■ Saved data entries ■
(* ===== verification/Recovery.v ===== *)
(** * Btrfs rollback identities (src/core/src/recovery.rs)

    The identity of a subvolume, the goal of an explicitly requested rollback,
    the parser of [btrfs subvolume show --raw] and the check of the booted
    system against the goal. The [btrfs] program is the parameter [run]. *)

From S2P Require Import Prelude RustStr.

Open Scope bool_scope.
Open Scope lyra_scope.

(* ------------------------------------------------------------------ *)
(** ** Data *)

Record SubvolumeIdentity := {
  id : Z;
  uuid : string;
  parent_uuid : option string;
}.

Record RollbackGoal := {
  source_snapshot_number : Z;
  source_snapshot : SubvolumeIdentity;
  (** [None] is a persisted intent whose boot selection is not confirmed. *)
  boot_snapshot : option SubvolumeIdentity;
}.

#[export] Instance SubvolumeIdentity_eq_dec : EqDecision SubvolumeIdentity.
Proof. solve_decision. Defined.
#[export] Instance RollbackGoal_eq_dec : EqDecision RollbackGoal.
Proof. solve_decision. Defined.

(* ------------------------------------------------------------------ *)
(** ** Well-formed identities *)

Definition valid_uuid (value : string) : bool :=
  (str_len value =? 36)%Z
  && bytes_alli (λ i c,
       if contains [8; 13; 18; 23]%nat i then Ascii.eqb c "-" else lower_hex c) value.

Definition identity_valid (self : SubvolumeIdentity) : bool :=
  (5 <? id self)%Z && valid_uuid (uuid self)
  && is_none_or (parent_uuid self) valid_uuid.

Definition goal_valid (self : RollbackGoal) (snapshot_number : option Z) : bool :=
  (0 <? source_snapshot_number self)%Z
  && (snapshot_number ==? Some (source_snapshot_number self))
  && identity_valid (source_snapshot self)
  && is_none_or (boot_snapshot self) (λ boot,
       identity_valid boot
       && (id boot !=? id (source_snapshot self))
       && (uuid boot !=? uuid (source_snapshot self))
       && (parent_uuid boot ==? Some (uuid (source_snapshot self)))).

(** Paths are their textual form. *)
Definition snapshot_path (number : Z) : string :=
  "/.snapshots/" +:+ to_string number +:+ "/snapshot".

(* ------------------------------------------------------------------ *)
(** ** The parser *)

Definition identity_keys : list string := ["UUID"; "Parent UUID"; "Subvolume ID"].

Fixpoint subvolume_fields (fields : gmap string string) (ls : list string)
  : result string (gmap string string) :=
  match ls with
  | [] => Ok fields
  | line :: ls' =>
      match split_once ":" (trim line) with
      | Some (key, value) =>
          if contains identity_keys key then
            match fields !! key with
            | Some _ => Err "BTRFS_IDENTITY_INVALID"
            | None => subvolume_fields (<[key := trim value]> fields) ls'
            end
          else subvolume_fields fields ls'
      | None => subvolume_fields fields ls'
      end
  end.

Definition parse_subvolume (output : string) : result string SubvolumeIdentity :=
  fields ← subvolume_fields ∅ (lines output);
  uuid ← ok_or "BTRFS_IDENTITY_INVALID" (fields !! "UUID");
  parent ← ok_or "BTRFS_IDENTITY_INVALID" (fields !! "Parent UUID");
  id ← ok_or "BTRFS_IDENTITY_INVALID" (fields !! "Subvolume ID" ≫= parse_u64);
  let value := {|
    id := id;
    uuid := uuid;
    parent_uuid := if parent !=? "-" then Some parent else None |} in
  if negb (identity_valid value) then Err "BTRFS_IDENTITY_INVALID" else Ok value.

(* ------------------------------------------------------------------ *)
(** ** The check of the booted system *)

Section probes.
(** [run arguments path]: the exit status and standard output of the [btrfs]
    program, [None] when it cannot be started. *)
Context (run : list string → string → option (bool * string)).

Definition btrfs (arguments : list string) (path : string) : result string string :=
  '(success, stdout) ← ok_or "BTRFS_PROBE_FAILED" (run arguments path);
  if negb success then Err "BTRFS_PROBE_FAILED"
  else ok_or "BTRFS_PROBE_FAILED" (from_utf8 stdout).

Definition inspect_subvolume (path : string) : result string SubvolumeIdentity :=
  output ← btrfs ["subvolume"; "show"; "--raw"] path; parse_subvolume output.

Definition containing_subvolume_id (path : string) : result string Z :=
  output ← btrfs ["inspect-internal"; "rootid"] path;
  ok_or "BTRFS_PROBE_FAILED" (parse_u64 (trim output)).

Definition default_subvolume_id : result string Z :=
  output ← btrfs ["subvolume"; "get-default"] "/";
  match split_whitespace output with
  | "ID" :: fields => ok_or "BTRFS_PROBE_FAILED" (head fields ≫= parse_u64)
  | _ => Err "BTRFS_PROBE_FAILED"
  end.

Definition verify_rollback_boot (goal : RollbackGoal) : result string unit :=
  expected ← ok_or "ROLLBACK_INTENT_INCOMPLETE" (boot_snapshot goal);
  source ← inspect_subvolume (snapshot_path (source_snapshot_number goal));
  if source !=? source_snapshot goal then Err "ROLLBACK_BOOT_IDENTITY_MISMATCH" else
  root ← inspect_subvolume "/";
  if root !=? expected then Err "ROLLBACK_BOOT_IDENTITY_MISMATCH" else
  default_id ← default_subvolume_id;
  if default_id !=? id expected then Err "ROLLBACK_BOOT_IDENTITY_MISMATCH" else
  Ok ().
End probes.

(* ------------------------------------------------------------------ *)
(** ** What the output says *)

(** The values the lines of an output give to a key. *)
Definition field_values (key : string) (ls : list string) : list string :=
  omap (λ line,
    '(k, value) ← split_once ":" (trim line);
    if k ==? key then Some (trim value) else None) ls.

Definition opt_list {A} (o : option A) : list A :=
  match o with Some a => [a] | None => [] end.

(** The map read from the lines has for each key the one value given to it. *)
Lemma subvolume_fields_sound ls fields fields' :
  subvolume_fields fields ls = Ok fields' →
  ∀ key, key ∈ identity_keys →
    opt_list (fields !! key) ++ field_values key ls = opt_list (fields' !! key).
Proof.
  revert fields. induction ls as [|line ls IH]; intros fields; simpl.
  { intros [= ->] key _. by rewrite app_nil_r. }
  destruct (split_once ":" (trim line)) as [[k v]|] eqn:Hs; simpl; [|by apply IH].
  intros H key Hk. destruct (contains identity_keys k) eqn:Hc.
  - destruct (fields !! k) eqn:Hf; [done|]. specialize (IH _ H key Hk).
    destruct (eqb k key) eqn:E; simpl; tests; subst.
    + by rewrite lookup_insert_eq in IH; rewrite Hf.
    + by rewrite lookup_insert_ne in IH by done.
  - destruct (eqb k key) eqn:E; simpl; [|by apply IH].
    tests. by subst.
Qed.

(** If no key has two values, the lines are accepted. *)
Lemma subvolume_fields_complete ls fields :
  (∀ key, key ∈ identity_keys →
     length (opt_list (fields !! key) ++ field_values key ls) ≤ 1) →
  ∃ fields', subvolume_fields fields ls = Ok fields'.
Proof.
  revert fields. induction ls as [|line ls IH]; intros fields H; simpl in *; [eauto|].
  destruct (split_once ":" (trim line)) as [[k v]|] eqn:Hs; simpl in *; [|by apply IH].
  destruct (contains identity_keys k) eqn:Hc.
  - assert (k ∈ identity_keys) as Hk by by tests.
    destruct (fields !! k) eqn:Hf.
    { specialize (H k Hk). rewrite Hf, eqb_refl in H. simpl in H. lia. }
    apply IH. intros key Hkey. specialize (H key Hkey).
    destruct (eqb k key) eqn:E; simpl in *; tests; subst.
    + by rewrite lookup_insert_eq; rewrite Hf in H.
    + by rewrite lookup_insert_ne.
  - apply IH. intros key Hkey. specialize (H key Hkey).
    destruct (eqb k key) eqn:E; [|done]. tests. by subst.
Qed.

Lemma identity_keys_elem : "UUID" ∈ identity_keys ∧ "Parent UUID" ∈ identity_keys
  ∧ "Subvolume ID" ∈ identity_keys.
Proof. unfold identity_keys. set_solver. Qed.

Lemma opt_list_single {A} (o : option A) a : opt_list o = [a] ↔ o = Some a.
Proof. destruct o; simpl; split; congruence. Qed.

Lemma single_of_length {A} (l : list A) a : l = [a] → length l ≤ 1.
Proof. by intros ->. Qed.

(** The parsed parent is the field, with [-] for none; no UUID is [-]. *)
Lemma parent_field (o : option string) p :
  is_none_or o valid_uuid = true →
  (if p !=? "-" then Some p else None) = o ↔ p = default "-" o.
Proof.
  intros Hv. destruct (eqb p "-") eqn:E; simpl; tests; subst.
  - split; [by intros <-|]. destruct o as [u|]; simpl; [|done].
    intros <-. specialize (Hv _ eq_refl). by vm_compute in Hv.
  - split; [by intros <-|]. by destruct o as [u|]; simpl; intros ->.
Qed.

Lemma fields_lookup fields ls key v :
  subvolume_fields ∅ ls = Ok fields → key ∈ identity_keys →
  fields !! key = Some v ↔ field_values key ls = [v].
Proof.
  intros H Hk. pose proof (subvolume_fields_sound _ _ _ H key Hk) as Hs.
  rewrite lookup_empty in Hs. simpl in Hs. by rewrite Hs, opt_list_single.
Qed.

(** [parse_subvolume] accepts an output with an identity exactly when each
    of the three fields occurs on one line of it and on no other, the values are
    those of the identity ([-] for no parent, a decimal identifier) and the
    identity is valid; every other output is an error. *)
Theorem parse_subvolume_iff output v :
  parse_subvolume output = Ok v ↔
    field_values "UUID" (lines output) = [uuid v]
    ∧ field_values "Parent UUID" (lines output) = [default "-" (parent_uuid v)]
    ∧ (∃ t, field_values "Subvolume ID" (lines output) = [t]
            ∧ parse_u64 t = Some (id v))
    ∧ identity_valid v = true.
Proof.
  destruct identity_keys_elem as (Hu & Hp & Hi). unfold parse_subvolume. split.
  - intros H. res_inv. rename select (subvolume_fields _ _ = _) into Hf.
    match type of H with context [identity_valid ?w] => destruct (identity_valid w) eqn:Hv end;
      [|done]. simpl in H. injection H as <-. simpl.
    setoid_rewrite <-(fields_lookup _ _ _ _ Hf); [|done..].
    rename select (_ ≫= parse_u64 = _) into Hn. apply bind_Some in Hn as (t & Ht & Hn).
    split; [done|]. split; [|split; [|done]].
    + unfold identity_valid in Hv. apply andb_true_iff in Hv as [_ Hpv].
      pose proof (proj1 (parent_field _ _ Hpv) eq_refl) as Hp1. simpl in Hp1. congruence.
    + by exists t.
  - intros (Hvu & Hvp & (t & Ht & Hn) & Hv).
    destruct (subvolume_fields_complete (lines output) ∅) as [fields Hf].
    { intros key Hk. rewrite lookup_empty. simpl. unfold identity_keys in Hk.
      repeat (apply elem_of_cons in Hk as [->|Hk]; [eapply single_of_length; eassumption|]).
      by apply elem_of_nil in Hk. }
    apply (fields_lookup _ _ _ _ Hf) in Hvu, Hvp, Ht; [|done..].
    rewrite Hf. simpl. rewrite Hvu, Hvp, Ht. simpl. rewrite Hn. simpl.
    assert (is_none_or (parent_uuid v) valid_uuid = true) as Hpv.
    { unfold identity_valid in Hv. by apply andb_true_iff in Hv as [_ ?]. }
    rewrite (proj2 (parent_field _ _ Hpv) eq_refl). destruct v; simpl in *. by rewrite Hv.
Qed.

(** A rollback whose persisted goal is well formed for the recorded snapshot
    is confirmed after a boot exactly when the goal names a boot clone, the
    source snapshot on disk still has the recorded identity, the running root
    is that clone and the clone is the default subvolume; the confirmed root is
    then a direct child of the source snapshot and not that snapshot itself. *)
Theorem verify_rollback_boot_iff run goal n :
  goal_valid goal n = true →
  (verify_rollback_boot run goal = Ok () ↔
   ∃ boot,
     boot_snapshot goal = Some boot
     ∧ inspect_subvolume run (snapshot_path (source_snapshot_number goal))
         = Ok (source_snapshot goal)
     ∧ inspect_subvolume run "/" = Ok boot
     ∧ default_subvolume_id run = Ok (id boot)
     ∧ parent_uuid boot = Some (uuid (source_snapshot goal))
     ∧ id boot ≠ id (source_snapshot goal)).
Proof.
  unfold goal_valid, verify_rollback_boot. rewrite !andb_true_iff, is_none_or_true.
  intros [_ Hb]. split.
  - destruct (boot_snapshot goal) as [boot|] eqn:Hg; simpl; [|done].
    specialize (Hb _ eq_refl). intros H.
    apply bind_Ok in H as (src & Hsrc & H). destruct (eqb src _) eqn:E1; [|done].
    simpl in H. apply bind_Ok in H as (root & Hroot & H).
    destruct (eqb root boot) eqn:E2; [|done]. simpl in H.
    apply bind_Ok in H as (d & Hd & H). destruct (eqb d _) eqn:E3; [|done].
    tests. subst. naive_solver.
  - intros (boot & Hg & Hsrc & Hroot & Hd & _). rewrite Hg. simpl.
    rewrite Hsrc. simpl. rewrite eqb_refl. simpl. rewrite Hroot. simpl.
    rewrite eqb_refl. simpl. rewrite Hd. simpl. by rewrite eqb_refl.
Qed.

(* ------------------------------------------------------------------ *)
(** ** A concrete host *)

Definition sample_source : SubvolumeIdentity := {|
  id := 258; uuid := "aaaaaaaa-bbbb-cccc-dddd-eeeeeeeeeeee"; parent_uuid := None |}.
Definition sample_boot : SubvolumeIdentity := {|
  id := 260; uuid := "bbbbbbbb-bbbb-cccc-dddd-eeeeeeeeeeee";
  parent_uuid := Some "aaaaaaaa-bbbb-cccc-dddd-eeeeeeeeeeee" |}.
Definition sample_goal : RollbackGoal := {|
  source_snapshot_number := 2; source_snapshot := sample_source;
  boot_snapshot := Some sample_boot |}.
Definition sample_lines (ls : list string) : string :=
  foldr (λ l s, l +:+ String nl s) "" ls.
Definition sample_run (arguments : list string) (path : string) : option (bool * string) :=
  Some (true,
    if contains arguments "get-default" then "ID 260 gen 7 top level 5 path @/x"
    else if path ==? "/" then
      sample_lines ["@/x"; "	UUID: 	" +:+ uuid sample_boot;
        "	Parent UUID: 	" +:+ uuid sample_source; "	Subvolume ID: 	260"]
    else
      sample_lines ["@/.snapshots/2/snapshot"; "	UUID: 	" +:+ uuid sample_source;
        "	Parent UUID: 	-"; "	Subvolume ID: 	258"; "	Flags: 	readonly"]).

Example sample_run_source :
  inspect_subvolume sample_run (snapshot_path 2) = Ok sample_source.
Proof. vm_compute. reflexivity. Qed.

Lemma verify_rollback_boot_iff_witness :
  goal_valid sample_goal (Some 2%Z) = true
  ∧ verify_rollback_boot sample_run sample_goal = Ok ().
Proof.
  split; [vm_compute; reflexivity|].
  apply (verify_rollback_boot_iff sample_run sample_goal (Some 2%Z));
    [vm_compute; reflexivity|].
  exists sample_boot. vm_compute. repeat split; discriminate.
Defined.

■ WHAT IS NEEDED ■
Of the entries listed above, reproduce only the lines starting at the line containing "bytes_alli (λ i" and ending at the line containing "match ls with". Include both, exactly as they stand.

■ REPLY TO THE TASK ■
  && bytes_alli (λ i c,
       if contains [8; 13; 18; 23]%nat i then Ascii.eqb c "-" else lower_hex c) value.

Definition identity_valid (self : SubvolumeIdentity) : bool :=
  (5 <? id self)%Z && valid_uuid (uuid self)
  && is_none_or (parent_uuid self) valid_uuid.

Definition goal_valid (self : RollbackGoal) (snapshot_number : option Z) : bool :=
  (0 <? source_snapshot_number self)%Z
  && (snapshot_number ==? Some (source_snapshot_number self))
  && identity_valid (source_snapshot self)
  && is_none_or (boot_snapshot self) (λ boot,
       identity_valid boot
       && (id boot !=? id (source_snapshot self))
       && (uuid boot !=? uuid (source_snapshot self))
       && (parent_uuid boot ==? Some (uuid (source_snapshot self)))).

(** Paths are their textual form. *)
Definition snapshot_path (number : Z) : string :=
  "/.snapshots/" +:+ to_string number +:+ "/snapshot".

(* ------------------------------------------------------------------ *)
(** ** The parser *)

Definition identity_keys : list string := ["UUID"; "Parent UUID"; "Subvolume ID"].

Fixpoint subvolume_fields (fields : gmap string string) (ls : list string)
  : result string (gmap string string) :=
  match ls with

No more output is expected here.